• _BRIEF_: Every line of the material that mentions the word "Hnew" should be copied out.
====== RECORD EXTRACTS
Lemma host_into_ok l ts n slot : inv l ts → headroom l →
  ∃ l' o, host_into l n slot = Done (l', o) ∧ later 1 l l' ∧ inv l' ts ∧
    (o = None → l' = l) ∧
    (is_Some o → leaf_surface l' slot = Some n ∧ is_empty_leaf l slot = true ∧ ∀ s, s ≠ slot → get l' s = get l s).
Proof.
  intros Hinv Hroom. unfold host_into, is_empty_leaf.
  destruct (get l slot) as [p|] eqn:Hp; cbn [fmap option_fmap option_map from_option].
  2:{ exists l, None. split; [done|]. split; [unfold later; lia|]. split; [done|]. split; [done|].
      by intros []. }
  destruct (is_empty_kind (kind p)) eqn:Hk.
  2:{ exists l, None. split; [done|]. split; [unfold later; lia|]. split; [done|]. split; [done|].
      by intros []. }
  assert (inv (upd l slot (hosted n)) ts) as Hinv'.
  { apply inv_upd; [done|]. intros q Hq. assert (q = p) as -> by congruence.
    eapply hosted_in_place; [apply Hinv|done..]. }
  assert (epoch (upd l slot (hosted n)) = epoch l) as He.
  { by apply panes_only_fields, panes_only_upd. }
  destruct (inv_bump _ _ Hinv') as [-> Hb]; [unfold headroom in Hroom; rewrite He; lia|].
  obind. eexists _, (Some slot). split; [done|].
  split; [unfold later; cbn; rewrite He; lia|]. split; [done|]. split; [done|].
  intros _. split; [|split; [done|]].
  - unfold leaf_surface. change (get (set_epoch _ ?x) slot) with (get x slot).
    by rewrite (get_upd_eq _ _ _ _ Hp).
  - intros s Hs. by apply (get_upd_ne l).
Qed.

Lemma host_mode_total l ts f p : inv l ts → ∃ o, host_mode l f p = Done o.
Proof.
  intros Hinv. unfold host_mode. case_decide; [|eauto].
  destruct (stack_parent_mode l f) as [pm|].
  - destruct (split_fits_total l ts f pm Hinv) as [b ->]. cbn. eauto.
  - destruct (split_fits_total l ts f (if (rh (content p) <=? rw (content p))%Z then SplitH else SplitV) Hinv)
      as [b ->]. cbn. destruct b; [eauto|].
    destruct (split_fits_total l ts f Stacked Hinv) as [b ->]. cbn. eauto.
Qed.

Lemma split_epoch_room l l' k : headroom l → later k l l' → (k ≤ 100)%Z → (epoch l' < u_max 64)%Z.
Proof. unfold headroom, later. lia. Qed.

(** The surface [n] is in the leaf [f], focused and of the active tree, which
    hosted nothing; every other leaf keeps its face. *)
Definition hosted_at (l l' : Layout) (ts' : list ptree) (n f : nat) : Prop :=
  leaf_surface l' f = Some n ∧ leaf_surface l f = None ∧ focused l' = f ∧
  (∃ T, ts' !! active l' = Some T ∧ f ∈ leaves T) ∧ ∀ s, s ≠ f → face l' s = face l s.

Lemma host_for_ok l ts n conn peer : inv l ts → headroom l →
  ∃ l' o ts', host_for l n conn peer = Done (l', o) ∧ later 2 l l' ∧ inv l' ts' ∧
    match o with
    | None => ts' = ts ∧ ∀ s, get l' s = get l s
    | Some f => hosted_at l l' ts' n f
    end.
Proof.
  intros Hinv Hroom. unfold host_for. set (f := focused l).
  destruct (inv_focus _ _ Hinv) as (T & HT & Hf).
  destruct (negb _ && is_empty_leaf l f) eqn:Hcase.
  { apply andb_true_iff in Hcase as [_ Hemp]. unfold is_empty_leaf in Hemp.
    destruct (get l f) as [p|] eqn:Hp; [|done]. cbn in Hemp.
    assert (inv (upd l f (hosted n)) ts) as Hinv'.
    { apply inv_upd; [done|]. intros q Hq. assert (q = p) as -> by congruence.
      eapply hosted_in_place; [apply Hinv|done..]. }
    pose proof (panes_only_fields _ _ (panes_only_upd l f (hosted n))) as (_ & Ha & Hfo & _ & He & _).
    destruct (inv_bump _ _ Hinv') as [-> Hb]; [unfold headroom in Hroom; rewrite He; lia|].
    obind. eexists _, (Some f), ts. split; [done|].
    split; [unfold later; cbn; rewrite He; lia|]. split; [done|]. split; [|split; [|split; [|split]]].
    - unfold leaf_surface. change (get (set_epoch _ ?x) f) with (get x f).
      by rewrite (get_upd_eq _ _ _ _ Hp).
    - unfold leaf_surface. rewrite Hp. cbn. by destruct (kind p) as [[]|].
    - by cbn; rewrite Hfo.
    - cbn. rewrite Ha. by exists T.
    - intros s Hs. apply face_get. by apply (get_upd_ne l). }
  assert (∃ l' o ts', Done (l, None) = Done (l', o) ∧ later 2 l l' ∧ inv l' ts' ∧
    match o with
    | None => ts' = ts ∧ ∀ s, get l' s = get l s
    | Some f => hosted_at l l' ts' n f
    end) as Hno by (exists l, None, ts; split_and!; (done || unfold later; lia)).
  destruct (get l f) as [p|] eqn:Hp; [|done].
  destruct (host_mode_total l ts f p Hinv) as [[mode|] ->]; [|done]. obind.
  destruct (split_ok l ts f mode Hinv Hroom) as (l1 & o & -> & Hlat & Hdone). obind.
  destruct o as [leaf|].
  2:{ destruct Hdone as (Hi1 & _ & Hg1). exists l1, None, ts. split; [done|]. split; [unfold later in *; lia|done]. }
  destruct Hdone as (i & C & t & c & Hi & Hin & Htg & Hnew & Hinv1 & Hpost & Hface).
  destruct Hpost as (Hfo1 & Ha1 & _ & _ & _ & _ & q & Hq & Hkq).
  assert (i = active l) as ->.
  { eapply trees_disjoint; [apply shape_trees, Hinv|done|done|exact Hin|by apply leaves_nodes]. }
  rewrite decide_True in Hfo1 by done.
  assert (is_leaf l1 leaf = true) as -> by (unfold is_leaf; rewrite Hq; cbn; by rewrite Hkq).
  set (l2 := upd l1 leaf _).
  assert (inv l2 (<[active l := split_tree l C t mode c leaf]> ts)) as Hinv2.
  { apply inv_upd; [done|]. intros q' Hq'. assert (q' = q) as -> by congruence.
    apply (in_place_keep l1 leaf); try done; [apply Hinv1|]. cbn. by rewrite Hkq. }
  pose proof (panes_only_fields _ _ (panes_only_upd l1 leaf (set_kind (Leaf (Some n)))))
    as (_ & Ha2 & Hfo2 & _ & He2 & _). fold l2 in Ha2, Hfo2, He2.
  destruct (inv_bump _ _ Hinv2) as [-> Hb]; [rewrite He2; by eapply split_epoch_room|].
  obind. eexists _, (Some leaf), _. split; [done|].
  split; [unfold later in *; cbn; rewrite He2; lia|]. split; [exact Hb|]. split; [|split; [|split; [|split]]].
  - unfold leaf_surface. change (get (set_epoch _ ?x) leaf) with (get x leaf). unfold l2.
    by rewrite (get_upd_eq _ _ _ _ Hq).
  - unfold leaf_surface. by rewrite Hnew.
  - change (focused (set_epoch _ ?x)) with (focused x). by rewrite Hfo2, Hfo1.
  - change (active (set_epoch _ ?x)) with (active x). destruct (inv_focus _ _ Hb) as (T' & HT' & Hf'). cbn in HT', Hf'. exists T'.
    split; [done|]. by rewrite Hfo2, Hfo1 in Hf'.
  - intros s Hs. rewrite <-(Hface s Hs). apply face_get. by apply (get_upd_ne l1).
Qed.

End PaneHost.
============
• _ANSWER BOX_:
  destruct Hdone as (i & C & t & c & Hi & Hin & Htg & Hnew & Hinv1 & Hpost & Hface).
  - unfold leaf_surface. by rewrite Hnew.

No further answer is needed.